The output is the lines below from the one with "- intros es0 ts0 H0" through the one with "Context (kind : TranscriptKind)", both included, printed exactly and with no other line.

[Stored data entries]
☆ ☆ ☆ ☆ ☆ ☆ ☆

Lemma run_passes_steps path c0 P c before files rest :
  placed c0 P c → N.of_nat (length before) = offset c0 →
  growing (before ++ P ++ rest) files →
  ∃ c' es ts Q, run_passes path c files = Some (c', es, ts) ∧
  (length (seen c) ≤ length (seen c'))%nat ∧ placed c0 (P ++ Q) c' ∧
  before ++ P ++ Q `prefix_of` latest (before ++ P ++ rest) files ∧
  ∀ es0 ts0, reads c0 P c es0 ts0 → (length (seen c') < MAX_SEEN_IDS)%nat →
    reads c0 (P ++ Q) c' (es0 ++ es) (ts0 ++ ts).
Proof.
  revert P c rest. induction files as [|[data now_ms] files IH]; intros P c rest Hp Hbefore Hg.
  { exists c, [], [], []. rewrite !app_nil_r. split_and!; try done.
  - exists rest. by rewrite app_assoc.
  - intros es0 ts0. by rewrite !app_nil_r. }
  destruct Hg as ([more Hdata] & Hmax & Hnow & Hg). cbn [run_passes].
  assert (data = before ++ P ++ (rest ++ more)) as Heq by (rewrite Hdata, <- !app_assoc; done).
  destruct (pass_spec path c0 P c before (rest ++ more) (N.of_nat (length data)) now_ms Hp Hbefore Hnow)
  as (p & Q & r & Hread & _ & _ & HQ & Hseen & Hplaced & Hreads & _).
  { rewrite (pl_offset _ _ _ Hp), Heq, !length_app. lia. }
  { by rewrite <- Heq. }
  rewrite <- Heq in Hread. rewrite Hread. cbn [mbind option_bind].
  assert (data = before ++ (P ++ Q) ++ r) as Heq' by (rewrite Heq, HQ, <- !app_assoc; done).
  rewrite Heq' in Hg.
  destruct (IH (P ++ Q) (cursor p) r Hplaced Hbefore Hg) as (c' & es & ts & Q' & -> & Hs & Hpl & Hpre & Hr).
  exists c', (entries p ++ es), (turn_starts p ++ ts), (Q ++ Q'). cbn.
  split_and!; [done|lia|by rewrite app_assoc| |].
  - rewrite <- !app_assoc in Hpre. unfold latest in *. rewrite last_cons.
  destruct (last files); cbn in *; [done|]. by rewrite Heq', <- !app_assoc.
  - intros es0 ts0 H0 Hlt. rewrite !app_assoc. apply Hr; [|done]. apply Hreads; [done|lia].
Qed.
End decoding.

(** ** Booking the passes of a transcript *)

Section booking.
Context {D : Decoding} {C : Calendar}.
Context (kind : TranscriptKind) (account : LedgerAccount) (path : str).

(** The worker reads from the cursor of the ledger and records what it read. *)
Definition read_and_record (file : grown) (b : TurnBook) : option TurnBook :=
  r ← read_tokens path kind (TurnBook.token_cursor b path) (Some (N.of_nat (length file.1), file.1)) file.2;
  match r with
  | Some pass => snd <$> TurnBook.record_tokens account pass b
  | None => Some b
  end.

Lemma with_tokens_app d l k t : with_tokens d (l ++ k) t = with_tokens d k (with_tokens d l t).
Proof. unfold with_tokens. by rewrite foldl_app. Qed.

Lemma read_tokens_pass c file now_ms p :
  read_tokens path kind c file now_ms = Some (Some p) → pass_path p = path ∧ start p = c.
Proof.
  unfold read_tokens. destruct file as [[len data]|]; [|done].
  destruct (skip_line _ _) as [[rest at0] c1]. destruct (scan _ _ _ _ _ _) as [at_ st].
  destruct (add_u64 _ _); [|done]. by intros [= <-].
Qed.

(** The cursor of the ledger is that of the passes, and their entries are booked. *)
Lemma read_and_record_spec files b c' es ts n :
  book_ok b → (length (cursors b) < MAX_CURSORS)%nat ∨ is_Some (BTreeMap.get (cursors b) path) →
  run_passes kind path (TurnBook.token_cursor b path) files = Some (c', es, ts) →
  room (tokens_of es + N.of_nat (length es) + N.of_nat (length files) + n) b →
  runs (for_each files read_and_record b) (λ b', book_ok b' ∧ room n b' ∧
  TurnBook.token_cursor b' path = c' ∧ open b' = open b ∧ imported b' = imported b ∧
  ∀ d a, TurnBook.tally b' d a =
    if bool_decide (a = account) && negb (TurnBook.is_imported b d a)
    then with_tokens d es (TurnBook.tally b d a) else TurnBook.tally b d a).
Proof.
  revert b es ts. induction files as [|[data now_ms] files IH]; intros b es ts Hok Hheld Hrun Hroom.
  { injection Hrun as <- <- <-. cbn. split_and!; try done.
  intros d a. cbn. by destruct (_ && _). }
  cbn [run_passes] in Hrun.
  destruct (read_tokens _ _ _ _ _) as [[p|]|] eqn:Hread; cbn [mbind option_bind] in Hrun; try done.
  destruct (run_passes kind path (cursor p) files) as [[[c1 es1] ts1]|] eqn:Hrest; cbn in Hrun; [|done].
  injection Hrun as -> <- <-. rewrite tokens_of_app, length_app in Hroom. cbn [length] in Hroom.
  destruct (read_tokens_pass _ _ _ _ Hread) as [Hpath Hstart].
  cbn [for_each]. eapply (runs_bind _ _ (λ b1, book_ok b1 ∧
  room (tokens_of es1 + N.of_nat (length es1) + N.of_nat (length files) + n) b1 ∧
  TurnBook.token_cursor b1 path = cursor p ∧
  ((length (cursors b1) < MAX_CURSORS)%nat ∨ is_Some (BTreeMap.get (cursors b1) path)) ∧
  open b1 = open b ∧ imported b1 = imported b ∧
  ∀ d a, TurnBook.tally b1 d a =
    if bool_decide (a = account) && negb (TurnBook.is_imported b d a)
    then with_tokens d (entries p) (TurnBook.tally b d a) else TurnBook.tally b d a)).
  - unfold read_and_record. cbn [fst snd]. rewrite Hread. cbn [mbind option_bind].
  pose proof (record_tokens_spec account p b
    (tokens_of es1 + N.of_nat (length es1) + N.of_nat (length files) + n) Hok) as Hrec.
  rewrite Hpath, Hstart in Hrec. specialize (Hrec eq_refl).
  apply runs_some in Hrec as ([changed b1] & -> & Hok1 & Hroom1 & _ & Ho & _ & Hi & _ & Hc & Ht);
    [|eapply room_mono; [|done]; lia].
  cbn. split_and!; try done.
  + unfold TurnBook.token_cursor at 1. rewrite Hc. case_bool_decide as Heq; [by rewrite Heq|].
    destruct (moved_spec p (cursors b)) as (_ & _ & _ & Hm); [apply Hok..|]. rewrite Hpath in Hm.
    by rewrite Hm.
  + rewrite Hc. case_bool_decide; [done|]. right.
    destruct (moved_spec p (cursors b)) as (_ & _ & _ & Hm); [apply Hok..|]. rewrite Hpath in Hm.
    rewrite Hm by done. by eexists.
  - intros b1 (Hok1 & Hroom1 & Hcur & Hheld1 & Ho1 & Hi1 & Ht1). rewrite <- Hcur in Hrest.
  eapply runs_mono; [by eapply IH|]. intros b' (Hok' & Hroom' & Hc' & Ho' & Hi' & Ht').
  split_and!; try done; [congruence|congruence|].
  intros d a. rewrite Ht', Ht1. unfold TurnBook.is_imported. rewrite Hi1.
  destruct (bool_decide (a = account)); cbn [andb]; [|done].
  destruct (bool_decide (a ∈ _)); cbn [negb]; [done|]. by rewrite with_tokens_app.
Qed.
End booking.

☆ ☆ ☆ ☆ ☆ ☆ ☆

_RESPONSE:_
  - intros es0 ts0 H0 Hlt. rewrite !app_assoc. apply Hr; [|done]. apply Hreads; [done|lia].
Qed.
End decoding.

(** ** Booking the passes of a transcript *)

Section booking.
Context {D : Decoding} {C : Calendar}.
Context (kind : TranscriptKind) (account : LedgerAccount) (path : str).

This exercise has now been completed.